Storage Methods • Uses RCS Principle: most of the text will remain unchanged from 1 revision to the next • RCS (and CVS) files composed of deltas, or listings of: • Lines that have appeared • Lines that have disappeared • Changed Lines • In repository, store full text of newest revision, and deltas which work backwards to old revision • For branches, forward deltas are stored • Discussion: Real-world situations where branches are applicable?
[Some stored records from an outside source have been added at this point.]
(* ================================================================== *)
(** * FullName: the words of a plain name are plain *)
(* ================================================================== *)





Lemma trimStart_Forall (P : codeUnit -> Prop) (s : jsstring) :
  Forall P s -> Forall P (trimStart s).
Proof.
  induction 1 as [| c s Hc Hs IH]; cbn; [constructor |].
  destruct (isWhiteSpace c); [exact IH | constructor; assumption].
Qed.

Lemma trimEnd_Forall (P : codeUnit -> Prop) (s : jsstring) :
  Forall P s -> Forall P (trimEnd s).
Proof.
  induction 1 as [| c s Hc Hs IH]; cbn; [constructor |].
  destruct (trimEnd s).
  - destruct (isWhiteSpace c); repeat constructor; assumption.
  - constructor; assumption.
Qed.



(* ================================================================== *)
(** * FullName: a normalised name is read back as its own words *)
(* ================================================================== *)

Lemma trimEnd_noWhiteSpace (w : jsstring) : noWhiteSpace w -> trimEnd w = w.
Proof.
  induction 1 as [| c w Hc _ IH]; [reflexivity |].
  rewrite trimEnd_cons by exact Hc. rewrite IH. reflexivity.
Qed.

Lemma trimEnd_app (a b : jsstring) :
  trimEnd b <> [] -> trimEnd (a ++ b) = a ++ trimEnd b.
Proof.
  intros Hb. induction a as [| c a IH]; [reflexivity |].
  cbn [app trimEnd]. rewrite IH.
  destruct (a ++ trimEnd b) eqn:E; [| reflexivity].
  apply app_eq_nil in E. tauto.
Qed.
Merging Methods • Merging changes into working copy similar to program that generates deltas for revisions • More RCS Principles: How to merge separate revision branches back together? • Compare two revisions to closest ancestor, determine which lines are: • Identical in all three revisions • Identical in two out of three revisions • Different in all three revisions
Module Database • Efficient ndbm database • Modules used to conveniently check out smaller pieces of large distributions • Very convenient aspect: actual physical location within the distribution is hidden • Prisma: entire UNIX distribution broken down into modules • example% cvs checkout diff example% cd diff; make
Configurable Logging, Tags • When files committed, log message can be created by arbitrary program • Text Editor • News Database • Mail Program • Tags or dates can be used to get exact copies of releases
Our Example : using CVS • John, Geoff, Brice: checkout the kernel module • John: modifies kernel.c and checks in changes Repository John Kernel 1.0 Geoff Brice Repository John Kernel 1.1
Our Example : using CVS • Geoff: checks in kernel.c a day later, but version no longer current with head revision • Assuming RCS merge will not have conflicts, what does Geoff need to do? Repository Kernel 1.1 Geoff Kernel 1.1 Merge
Our Example : using CVS • Brice: checks in kernel.c 2 days later, but version no longer current with head revision • Assuming RCS merge does have conflicts for Brice’s changes, what does Brice need to do? Repository Brice Kernel 1.1 Kernel 1.2 Conflict
Performance • Tests at Prisma – relevance? • 17,000 Files (~4 million lines of code) • 14 Software Developers • ~100 files changed/added per month • Performance results quite reasonable given above parameters (especially given proc. speed) • Check out a bit slow (~16 minutes for 1000 files) • Update (much more common case) about 10x faster
Performance • Real “stress” test: SunOS 4.0.3 Merge • 94 conflicts in test out of 233 • Sounds bad… but only took 2 days to fix all conflicts • True justification of validity of “Copy-Modify-Merge” paradigm
Conclusions / Limitations • CVS very simple, efficient, source code-independent; extremely popular • A few minor enhancements: • Extra database to “remember” who has a checked out copy of a module • Easier recovery if administrative files are removed
Future Research Directions • Interesting research problem (not handled at all by CVS): modifying file names / directory structures quickly • (See subversion principles…..) • Support for producing objects for multiple architectures another research topic • Caution here – shouldn’t harm efficiency of CVS
Discussion • Anything brought up before... • Tools other than CVS (language/environment specific) • Copy-Modify-Merge Paradigm • Experience with branches? • Experience with huge amounts of code?